Microservice is increasingly popular in software development nowadays. The idea is to break large, monolithic systems into smaller services so that they can be managed or scaled easily. To work with these services, it is important to understand common server architectures and designs. In this article, I will compare and analyze common server architectures, then discuss popular patterns for microservice.
2. Domain driven design (DDD) for microservice
Softwares exist to solve human problems. How easy it is to develop and maintain applications is key to software design and architecture. DDD is the approach that bridge the gap between technical and business knowledge. It can foster the communication between software developers and domain experts. DDD models classes and objects (bounded context) based on business domains. The architecture for DDD with micro services can be described in following picture:
As we can see, at the core of the architecture is the Domain Model Layer. It contains domain entities, aggregate roots or business services. These services generally should have interfaces and implementations to reflect business logic. Domain Model Layer also contains repository contracts and interfaces to ensure the dependency inversion principal. It is because application layer and infrastructure both depend on domain model layer, which makes domain model layer completely separated from the other two.
Application Layer is what clients interact with, it should has viewmodels for api endpoints. In general, we should not expose domain objects directly to clientside. Therefore, mappers are used to convert domain entities to viewmodels and return only needed data for clientside. This layer depends on core (domain model layer) to use the business services, entity objects, repositories (ideally through dependency injection). From interfaces of repositories in domain model layer, application layer can use DI (dependency injection) to get the implementations from infrastructure layer.
Infrastructure Layer depends on domain model layer to use entities and repository contracts and interfaces. This layer contains actual implementation of repositories. By this separation, it will be easy to switch external dependencies (e.g. change MySQL server to MongoDB by having multiple implementations of same repository contract). As described above, application layer can refer to this layer for injecting repository implementations. In practice, Infrastructure layer often has a caching layer to improve speed when accessing external services.
3. Clean architecture (Onion architecture)
In Uncle Bob blog for clean architecture, he describes API systems should have dependencies flow inwards. Inner layers should not know any thing about outer ones. That structure maintains the separation of concerns for each layer and follow the dependency inversion principal. To compare DDD for microservice and the Onion architecture, Let’s see them together in the following picture:
As you can see in Figure 2, the core of clean architecture is entities, which is equivalent to domain modal layer in DDD architecture. The difference in clean architecture is it splits application business logic into another layer in
uses cases, while in DDD approach business rules are still in domain model layer. Application layer in DDD can be mapped to
Presenter in clean architecture. The outer most layer in clean architecture consists of external frameworks, actual implementation of repositories, loggings…etc.

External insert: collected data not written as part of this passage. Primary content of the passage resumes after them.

(** * Alphabet shops and spell descriptions

    A shallow embedding of two leaf utilities of the game:

    - [dat/des/builder/alphashops.des]: the Lua script that picks a shop
      letter, names the shop keeper and sizes the inventory
      (module [Alphashops]);
    - [describe-spells.cc]: the C++ routines that lay out the spells of a
      book or of a monster for the description screens
      (module [DescribeSpells]).

    Lua numbers that the script uses are integers and are modelled as [Z];
    Lua strings and C++ [std::string] are [string]; C++ [int] is [Z]; a C++
    [char] is a [Z] kept in the signed 8-bit range with the wrap-around
    written out. *)

From Stdlib Require Import ZArith Ascii String DecimalString.
From stdpp Require Import base list gmap strings.

Local Open Scope Z_scope.

#[local] Set Warnings "-clear-no-such-hyp".

(** ** Strings shared by both parts *)

Definition chars (s : string) : list ascii := list_ascii_of_string s.

Definition str1 (c : ascii) : string := String c EmptyString.

Definition space : ascii := " "%char.
Definition newline : ascii := "010"%char.

(** [%d] of the printf family on an integer. *)
Definition dec (z : Z) : string := NilZero.string_of_int (Z.to_int z).

Fixpoint concat_strings (l : list string) : string :=
  match l with
  | [] => EmptyString
  | s :: t => String.append s (concat_strings t)
  end.

Module Alphashops.

(** *** The Lua string library, as far as the script uses it *)

(** [string.len]. *)
Definition string_len (s : string) : Z := Z.of_nat (String.length s).

(** The index translation of the Lua 5.1 string library: a negative
    position counts from the end of the string. *)
Definition posrelat (pos len : Z) : Z :=
  let pos := if pos <? 0 then pos + len + 1 else pos in
  if 0 <=? pos then pos else 0.

(** [string.sub (s, i, j)]: the characters from position [i] to position
    [j], both 1-based and inclusive, clipped to the string. *)
Definition string_sub (s : string) (i j : Z) : string :=
  let l := string_len s in
  let start := posrelat i l in
  let stop := posrelat j l in
  let start := if start <? 1 then 1 else start in
  let stop := if l <? stop then l else stop in
  if start <=? stop
  then substring (Z.to_nat (start - 1)) (Z.to_nat (stop - start + 1)) s
  else EmptyString.

(** [string.sub (s, i)]: the third argument defaults to [-1]. *)
Definition string_sub_from (s : string) (i : Z) : string := string_sub s i (-1).

(** [tolower] of the C locale. *)
Definition lower_char (c : ascii) : ascii :=
  let n := N_of_ascii c in
  if ((65 <=? n) && (n <=? 90))%N then ascii_of_N (n + 32) else c.

(** [string.lower]. *)
Fixpoint string_lower (s : string) : string :=
  match s with
  | EmptyString => EmptyString
  | String c t => String (lower_char c) (string_lower t)
  end.

(** [string.gsub (s, pat, repl)], first result, for a pattern that is one
    literal character: every occurrence of it is replaced by [repl].  The
    script only uses such patterns (a capital letter, a space, and a lone
    hyphen, which the pattern matcher reads as a literal because no item
    precedes it) and replacements without [%]. *)
Fixpoint gsub_char (s : string) (c : ascii) (repl : string) : string :=
  match s with
  | EmptyString => EmptyString
  | String x t =>
      if Ascii.eqb x c then String.append repl (gsub_char t c repl)
      else String x (gsub_char t c repl)
  end.

Definition string_gsub (s pat repl : string) : string :=
  match pat with
  | String c EmptyString => gsub_char s c repl
  | _ => s
  end.

(** The capital letters [A] to [Z], the shop letters. *)
Definition is_capital (c : ascii) : bool :=
  ((65 <=? N_of_ascii c) && (N_of_ascii c <=? 90))%N.

(** *** The random source of the engine *)

(** [crawl.random2 (max)]: 0 when [max <= 1], otherwise a number of
    [0 .. max - 1].  [draw] is the value the generator delivers; every
    number of the range is the result for some draw. *)
Definition random2 (draw : Z) (max : Z) : Z :=
  if max <=? 1 then 0 else draw mod max.

(** *** [ownername] *)

(** [one_in_20] is the outcome of [crawl.one_chance_in (20)], evaluated
    only when [s] is ["N"]; [made_name] is what [crawl.make_name ()]
    returns. *)
Definition ownername (s : string) (one_in_20 : bool) (made_name : string)
  : string :=
  if String.eqb s "N" && one_in_20 then "Nicolae"
  else
    let name := String.append s (string_sub_from (string_lower made_name) 2) in
    string_gsub name " " EmptyString.

(** *** [shopname] *)

Definition shopname (s : string) : option string :=
  if String.eqb s "A" then Some " type:Alliterative suffix:Accessories "
  else if String.eqb s "B" then Some " type:Bounteous suffix:Boutique "
  else if String.eqb s "C" then Some " type:Commerce suffix:Corner "
  else if String.eqb s "D" then Some " type:Desiderata suffix:Depot "
  else if String.eqb s "E" then Some " type:Eclectic suffix:Emporium "
  else if String.eqb s "F" then Some " type:Fabulous suffix:Fripperies "
  else if String.eqb s "G" then Some " type:Goods suffix:Gallery "
  else if String.eqb s "H" then Some " type:Humungous suffix:Hoard "
  else if String.eqb s "I" then Some " type:Incredible suffix:Inventory "
  else if String.eqb s "J" then Some " type:Jolly suffix:Junkyard "
  else if String.eqb s "K" then Some " type:Killer suffix:Kiosk "
  else if String.eqb s "L" then Some " type:Luxury suffix:Loot "
  else if String.eqb s "M" then Some " type:Merry suffix:Market "
  else if String.eqb s "N" then Some " type:Needful suffix:Niceties "
  else if String.eqb s "O" then Some " type:Offbeat suffix:Offerings "
  else if String.eqb s "P" then Some " type:Practical suffix:Paraphernalia "
  else if String.eqb s "Q" then Some " type:Quotidian suffix:Quintessences "
  else if String.eqb s "R" then Some " type:Retail suffix:Resort "
  else if String.eqb s "S" then Some " type:Superlative suffix:Supplies "
  else if String.eqb s "T" then Some " type:Tempting suffix:Trifles "
  else if String.eqb s "U" then Some " type:Unparalleled suffix:Utilities "
  else if String.eqb s "V" then Some " type:Vending suffix:Venue "
  else if String.eqb s "W" then Some " type:Whimsical suffix:Warehouse "
  else if String.eqb s "X" then Some " type:Xenial suffix:Xenodochy "
  else if String.eqb s "Y" then Some " type:Yearning suffix:Yield "
  else if String.eqb s "Z" then Some " type:Zaibatsu suffix:Zone "
  else None.

(** *** [shopcontents] *)

Definition shopcontents (s : string) : list string :=
  if String.eqb s "A" then
    [ "arbalest"; "book of alchemy"; "book of air";
      "manual of air magic"; "book of annihilations";
      "potion of ambrosia"; "scroll of acquirement q:1";
      "scroll of amnesia"; "staff of air";
      "manual of axes"; "manual of armour"; "wand of acid";
      "acid dragon scales"; "potion of attraction"; "book of armaments" ]
  else if String.eqb s "B" then
    [ "bardiche"; "battleaxe";
      "book of burglary"; "box of beasts"; "book of blasting";
      "book of blood";
      "broad axe"; "pair of boots"; "potion of berserk rage";
      "potion of brilliance";
      "scroll of blinking"; "scroll of brand weapon";
      "manual of bows"; "buckler"; "boomerang" ]
  else if String.eqb s "C" then
    [ "book of callings"; "book of cantrips";
      "club"; "book of changes"; "book of conjurations";
      "chain mail"; "cloak"; "crystal plate armour"; "potion of cancellation";
      "staff of cold"; "staff of conjuration"; "book of callings";
      "book of chaos";
      "manual of crossbows"; "manual of conjurations";
      "potion of curing"; "condenser vane"; "wand of charming" ]
  else if String.eqb s "D" then
    [ "book of death"; "book of debilitation";
      "book of dreams"; "book of the dragon"; "dagger";
      "demon blade"; "demon trident"; "demon whip"; "dire flail";
      "double sword"; "ring of dexterity"; "manual of dodging";
      "staff of death"; "wand of digging"; "dart"; "book of dangerous friends";
      "book of displacement"; "book of decay" ]
  else if String.eqb s "E" then
    [ "manual of evocations";
      "eveningstar"; "ring of evasion"; "executioner's axe";
      "potion of experience q:1"; "scroll of enchant armour"; "staff of earth";
      "book of the earth"; "scroll of enchant weapon"; "manual of earth magic";
      "everburning encyclopedia" ]
  else if String.eqb s "F" then
    [ "book of fire"; "book of flames"; "flail";
      "book of frost"; "falchion"; "fire dragon scales"; "potion of flight";
      "ring of fire"; "scroll of fear"; "staff of fire"; "fen folio";
      "ring of flight"; "scroll of fog"; "wand of flame";
      "manual of fighting"; "amulet of faith"; "manual of fire magic";
      "fustibalus" ]
  else if String.eqb s "G" then
    [ "amulet of guardian spirit"; "giant club";
      "giant spiked club"; "book of geomancy";
      "glaive"; "gold dragon scales"; "grand grimoire"; "great mace";
      "great sword"; "pair of gloves"; "great wizards, vol. ii";
      "great wizards, vol. vii" ]
  else if String.eqb s "H" then
    [ "halberd"; "hand axe";
      "hand crossbow"; "hunting sling"; "potion of heal wounds";
      "potion of haste"; "scroll of holy word"; "manual of hexes"; "hat";
      "helmet"; "book of hexes"; "book of the hunter" ]
  else if String.eqb s "I" then
    [ "ring of ice";
      "scroll of immolation"; "ice dragon scales"; "book of ice";
      "potion of invisibility"; "ring of intelligence"; "scroll of identify";
      "wand of iceblast"; "manual of invocations"; "manual of ice magic";
      "inescapable atlas"; "book of iron" ]
  else if String.eqb s "J" then [ "javelin" ]
  else if String.eqb s "K" then [ "any" ]
  else if String.eqb s "L" then
    [ "manual of long blades"; "large rock";
      "leather armour"; "long sword"; "potion of lignification"; "lajatang";
      "longbow"; "lightning rod"; "book of lightning" ]
  else if String.eqb s "M" then
    [ "manual of maces & flails";
      "book of minor magic"; "book of misfortune"; "book of maledictions";
      "morningstar"; "mace"; "potion of magic"; "wand of mindburst";
      "ring of magical power"; "amulet of magic regeneration"; "potion of might";
      "potion of mutation"; "scroll of magic mapping"; "book of the moon" ]
  else if String.eqb s "N" then
    [ "book of necromancy";
      "necronomicon"; "scroll of noise"; "manual of necromancy" ]
  else if String.eqb s "O" then [ "ozocubu's autobiography" ]
  else if String.eqb s "P" then
    [ "book of party tricks"; "book of power";
      "pearl dragon scales"; "phantom mirror"; "phial of floods";
      "plate armour"; "ring of poison resistance"; "manual of polearms";
      "wand of polymorph"; "ring of positive energy"; "ring of protection";
      "manual of poison magic"; "wand of paralysis";
      "ring of protection from fire"; "staff of poison";
      "ring of protection from cold"; "book of pain" ]
  else if String.eqb s "Q" then
    [ "quarterstaff"; "quicksilver dragon scales";
      "quick blade" ]
  else if String.eqb s "R" then
    [ "amulet of reflection";
      "amulet of regeneration"; "rapier"; "ring of resist corrosion";
      "potion of resistance"; "robe"; "ring mail"; "book of rime" ]
  else if String.eqb s "S" then
    [ "scarf"; "scimitar"; "short sword";
      "scale mail"; "book of storms"; "book of the sky";
      "ring of see invisible"; "ring of slaying"; "spear";
      "ring of strength"; "manual of stealth"; "scroll of summoning";
      "scythe"; "book of spatial translocations"; "scroll of silence";
      "shortbow"; "manual of staves"; "steam dragon scales";
      "shadow dragon scales"; "storm dragon scales"; "swamp dragon scales";
      "manual of short blades"; "manual of slings"; "manual of shields";
      "manual of spellcasting"; "manual of summonings"; "stone";
      "book of storms"; "book of sloth"; "book of the senses";
      "book of spectacle"; "book of the spheres"; "book of scorching" ]
  else if String.eqb s "T" then
    [ "scroll of torment";
      "book of transfigurations"; "scroll of teleportation"; "triple sword";
      "triple crossbow"; "troll leather armour"; "manual of throwing";
      "manual of translocations"; "manual of transmutations";
      "trident"; "throwing net"; "tower shield"; "tin of tremorstones";
      "book of the tundra"; "book of touch"; "there-and-back book";
      "trismegistus codex" ]
  else if String.eqb s "U" then
    [ "book of unlife"; "manual of unarmed combat";
      "the unrestrained analects" ]
  else if String.eqb s "V" then
    [ "scroll of vulnerability"; "book of vapours" ]
  else if String.eqb s "W" then
    [ "ring of wizardry"; "book of the warp"; "whip";
      "war axe"; "ring of willpower"; "book of winter"; "book of weapons";
      "book of the wilderness" ]
  else if String.eqb s "X" then [ "piece from xom's chessboard" ]
  else if String.eqb s "Y" then [ "young poisoner's handbook" ]
  else if String.eqb s "Z" then [ "any" ]
  else [ "any" ].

After redrawing DDD in onion style, we see an incomplete point of Clean architecture is that, when using dependencies injection, the application layer in fact needs to have reference to infrastructure layer for repository implementations. Clean architecture still has good points to ensure separation of concerns and dependency inversion. But in practice, I think it’s not fully reflect the dependencies between outer layers and inside ones.
4. Gateway pattern
In large applications with many microservices, they usually employ and intermediate api gateway layer to incorporate relevant microservices . Example architecture as following:
In the example, each client (e.g mobile or desktop) has a separate api gateway layer. Api gateway handle requests from clientside then compose
shipping service to process requests.
Gateway provides additional abstraction layer which helps clients interact with api services in higher level of actions or commands. For example, gateway can have generic endpoint like
booking. When clients send requests to the endpoint, it will then based on business logic to dispatch smaller requests to
shipping services. The results of smaller requests from sub-services are joined together in gateway layer to yield final result to frontend. Different types of frontend clients can have different gateway endpoints in order to return only needed data for clientside (backend for frontend approach).
5. Message queue architecture
In api services that require long operations (e.g payment, reservation api), message queue is a common approach to ensure the scalability in these systems. The main concept of this architecture is similar to asynchronous actions. When receive a request, api service just pushes them in a FIFO (first in first out) queue. Sub-services that subscribe to the queue will then start to process each request. An example architecture is as following:
RabitMQ is one of the technologies that implements message queue architecture. In the example, a main api service (e.g. gateway layer) receives requests, then it publishes messages into multiple queues. After that smaller micro services get the messages from the corresponding queue and process them. When systems have heavy traffic from frontend, they can deploy more instances of
microservice A and
microservice B accordingly. This architecture unblocks resources both on client and server side. While waiting for messages to be processed by sub-systems, servers can handle other requests.
Domain driven design for microservice is widely used to structure api applications. Besides the benefits of smoother communication between technical and domain experts, DDD and clean architecture ensure separation of concerns and dependency inversion principals for api systems. Those characteristics help maintain and develop api systems easier. In large applications, a gateway layer or message queue can be used to provide additional abstraction layer and increase the scalability for applications.